Only the lines from the one containing "EQJUMP => EQJUMP_ADDR g" through the one containing "exists k : nat, a = S k /\ at_opcode d l k." should be printed, exactly as they appear below, with both ends included.

* _Data supplied_
*** Begin section ***

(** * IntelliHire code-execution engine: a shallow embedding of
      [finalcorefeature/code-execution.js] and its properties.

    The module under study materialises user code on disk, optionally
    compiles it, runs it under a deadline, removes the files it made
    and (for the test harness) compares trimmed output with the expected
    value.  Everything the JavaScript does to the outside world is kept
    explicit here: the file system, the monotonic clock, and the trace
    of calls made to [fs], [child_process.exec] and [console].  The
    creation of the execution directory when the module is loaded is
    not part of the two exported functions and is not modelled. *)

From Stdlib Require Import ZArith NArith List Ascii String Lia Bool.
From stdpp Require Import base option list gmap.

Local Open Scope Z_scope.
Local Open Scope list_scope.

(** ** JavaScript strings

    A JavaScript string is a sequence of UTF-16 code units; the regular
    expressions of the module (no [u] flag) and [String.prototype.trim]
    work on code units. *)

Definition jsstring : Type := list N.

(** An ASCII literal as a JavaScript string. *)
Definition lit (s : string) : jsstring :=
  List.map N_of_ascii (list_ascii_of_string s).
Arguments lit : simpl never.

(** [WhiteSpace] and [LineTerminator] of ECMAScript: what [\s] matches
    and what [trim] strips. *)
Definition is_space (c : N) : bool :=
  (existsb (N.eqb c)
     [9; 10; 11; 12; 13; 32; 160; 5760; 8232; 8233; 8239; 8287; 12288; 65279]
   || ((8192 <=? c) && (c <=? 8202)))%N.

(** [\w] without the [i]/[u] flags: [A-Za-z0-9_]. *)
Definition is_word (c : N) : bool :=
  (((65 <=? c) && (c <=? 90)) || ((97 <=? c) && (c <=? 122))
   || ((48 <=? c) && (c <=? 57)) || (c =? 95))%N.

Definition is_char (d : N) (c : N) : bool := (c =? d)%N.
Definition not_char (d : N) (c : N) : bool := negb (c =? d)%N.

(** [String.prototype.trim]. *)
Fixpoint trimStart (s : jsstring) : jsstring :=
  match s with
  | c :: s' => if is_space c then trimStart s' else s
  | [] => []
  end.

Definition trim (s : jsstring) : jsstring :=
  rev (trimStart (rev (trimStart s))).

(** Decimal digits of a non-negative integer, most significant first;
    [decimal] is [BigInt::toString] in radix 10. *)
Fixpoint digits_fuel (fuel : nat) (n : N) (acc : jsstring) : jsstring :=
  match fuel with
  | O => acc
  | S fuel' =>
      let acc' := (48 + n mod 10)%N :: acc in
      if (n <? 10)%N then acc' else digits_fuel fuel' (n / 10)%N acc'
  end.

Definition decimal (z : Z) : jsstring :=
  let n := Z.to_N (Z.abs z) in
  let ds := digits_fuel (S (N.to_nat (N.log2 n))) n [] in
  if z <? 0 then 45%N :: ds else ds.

*** End section ***
*** Begin section ***

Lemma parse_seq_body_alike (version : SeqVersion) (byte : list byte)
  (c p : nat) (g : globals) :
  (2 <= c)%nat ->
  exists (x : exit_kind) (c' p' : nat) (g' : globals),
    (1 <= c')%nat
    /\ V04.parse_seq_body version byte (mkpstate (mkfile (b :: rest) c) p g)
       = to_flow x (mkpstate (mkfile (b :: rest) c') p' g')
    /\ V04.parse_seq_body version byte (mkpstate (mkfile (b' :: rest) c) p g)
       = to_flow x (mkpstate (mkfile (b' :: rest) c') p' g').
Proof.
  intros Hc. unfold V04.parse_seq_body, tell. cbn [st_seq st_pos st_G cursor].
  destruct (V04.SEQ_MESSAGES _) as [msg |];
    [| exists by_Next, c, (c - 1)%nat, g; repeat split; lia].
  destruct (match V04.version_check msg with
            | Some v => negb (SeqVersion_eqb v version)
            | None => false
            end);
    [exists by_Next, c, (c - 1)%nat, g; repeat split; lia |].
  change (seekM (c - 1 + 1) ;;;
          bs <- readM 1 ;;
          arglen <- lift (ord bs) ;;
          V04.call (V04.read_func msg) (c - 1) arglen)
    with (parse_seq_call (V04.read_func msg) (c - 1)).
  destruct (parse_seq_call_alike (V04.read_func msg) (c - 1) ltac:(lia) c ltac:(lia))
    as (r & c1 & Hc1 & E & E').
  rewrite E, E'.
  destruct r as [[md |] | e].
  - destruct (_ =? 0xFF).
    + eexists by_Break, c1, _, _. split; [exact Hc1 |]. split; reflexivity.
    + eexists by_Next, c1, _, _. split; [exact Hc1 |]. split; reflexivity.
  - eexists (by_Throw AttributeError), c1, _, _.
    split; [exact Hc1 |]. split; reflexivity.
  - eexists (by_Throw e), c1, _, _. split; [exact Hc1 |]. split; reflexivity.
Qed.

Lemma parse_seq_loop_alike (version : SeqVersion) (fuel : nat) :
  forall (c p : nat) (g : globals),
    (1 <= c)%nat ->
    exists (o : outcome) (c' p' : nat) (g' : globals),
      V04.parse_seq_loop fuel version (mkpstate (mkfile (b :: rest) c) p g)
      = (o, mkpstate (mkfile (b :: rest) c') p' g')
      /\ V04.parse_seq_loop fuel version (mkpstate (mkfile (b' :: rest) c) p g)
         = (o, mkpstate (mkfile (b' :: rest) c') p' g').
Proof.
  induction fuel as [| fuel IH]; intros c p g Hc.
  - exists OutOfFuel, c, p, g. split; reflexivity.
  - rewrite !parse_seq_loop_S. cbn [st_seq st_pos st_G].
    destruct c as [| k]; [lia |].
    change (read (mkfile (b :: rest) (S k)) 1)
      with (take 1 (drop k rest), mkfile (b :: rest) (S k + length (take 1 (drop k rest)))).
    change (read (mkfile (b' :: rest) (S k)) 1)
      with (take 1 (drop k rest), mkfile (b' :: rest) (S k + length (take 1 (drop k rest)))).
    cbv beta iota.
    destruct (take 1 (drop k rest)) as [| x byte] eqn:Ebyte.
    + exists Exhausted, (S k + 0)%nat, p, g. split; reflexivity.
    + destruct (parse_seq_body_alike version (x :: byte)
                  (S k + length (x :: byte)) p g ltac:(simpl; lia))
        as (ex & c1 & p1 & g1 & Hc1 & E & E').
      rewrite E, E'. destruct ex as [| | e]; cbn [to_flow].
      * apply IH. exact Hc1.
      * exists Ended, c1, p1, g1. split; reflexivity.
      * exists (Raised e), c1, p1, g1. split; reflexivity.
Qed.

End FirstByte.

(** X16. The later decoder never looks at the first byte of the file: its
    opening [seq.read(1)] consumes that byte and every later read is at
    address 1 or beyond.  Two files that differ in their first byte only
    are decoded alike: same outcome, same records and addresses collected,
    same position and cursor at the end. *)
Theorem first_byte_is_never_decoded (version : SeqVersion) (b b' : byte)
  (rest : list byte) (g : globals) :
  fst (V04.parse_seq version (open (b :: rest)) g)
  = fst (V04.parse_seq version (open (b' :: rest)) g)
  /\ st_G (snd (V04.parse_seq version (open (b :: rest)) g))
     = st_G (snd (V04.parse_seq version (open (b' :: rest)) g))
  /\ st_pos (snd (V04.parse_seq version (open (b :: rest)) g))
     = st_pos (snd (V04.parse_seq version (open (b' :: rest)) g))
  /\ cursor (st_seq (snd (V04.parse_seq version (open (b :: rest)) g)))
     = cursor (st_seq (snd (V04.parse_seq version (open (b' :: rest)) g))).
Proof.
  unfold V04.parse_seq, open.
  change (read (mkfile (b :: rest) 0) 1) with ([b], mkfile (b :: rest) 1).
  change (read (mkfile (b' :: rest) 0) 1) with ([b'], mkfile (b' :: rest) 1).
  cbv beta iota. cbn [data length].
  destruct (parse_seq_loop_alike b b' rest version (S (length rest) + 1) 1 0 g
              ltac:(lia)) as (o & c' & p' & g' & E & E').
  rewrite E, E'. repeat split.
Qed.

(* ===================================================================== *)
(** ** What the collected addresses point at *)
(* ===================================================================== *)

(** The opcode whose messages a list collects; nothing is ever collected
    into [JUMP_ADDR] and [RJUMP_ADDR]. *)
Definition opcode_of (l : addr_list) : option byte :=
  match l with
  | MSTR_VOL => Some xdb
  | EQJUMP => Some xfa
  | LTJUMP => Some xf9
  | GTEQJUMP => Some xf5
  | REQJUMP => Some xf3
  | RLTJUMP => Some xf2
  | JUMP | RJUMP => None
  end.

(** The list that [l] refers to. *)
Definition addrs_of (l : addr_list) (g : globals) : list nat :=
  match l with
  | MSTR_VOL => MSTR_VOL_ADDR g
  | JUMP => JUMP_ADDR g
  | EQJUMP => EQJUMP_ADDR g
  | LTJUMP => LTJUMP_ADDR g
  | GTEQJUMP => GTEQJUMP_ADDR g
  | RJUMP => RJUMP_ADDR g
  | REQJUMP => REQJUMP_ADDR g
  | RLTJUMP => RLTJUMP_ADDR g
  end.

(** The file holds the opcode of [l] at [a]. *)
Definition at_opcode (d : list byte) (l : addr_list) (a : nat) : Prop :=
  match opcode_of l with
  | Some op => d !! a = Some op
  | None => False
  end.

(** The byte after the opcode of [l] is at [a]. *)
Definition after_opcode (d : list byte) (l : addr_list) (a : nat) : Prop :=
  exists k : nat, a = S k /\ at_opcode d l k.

*** End section ***

* _Task solution_
  | EQJUMP => EQJUMP_ADDR g
  | LTJUMP => LTJUMP_ADDR g
  | GTEQJUMP => GTEQJUMP_ADDR g
  | RJUMP => RJUMP_ADDR g
  | REQJUMP => REQJUMP_ADDR g
  | RLTJUMP => RLTJUMP_ADDR g
  end.

(** The file holds the opcode of [l] at [a]. *)
Definition at_opcode (d : list byte) (l : addr_list) (a : nat) : Prop :=
  match opcode_of l with
  | Some op => d !! a = Some op
  | None => False
  end.

(** The byte after the opcode of [l] is at [a]. *)
Definition after_opcode (d : list byte) (l : addr_list) (a : nat) : Prop :=
  exists k : nat, a = S k /\ at_opcode d l k.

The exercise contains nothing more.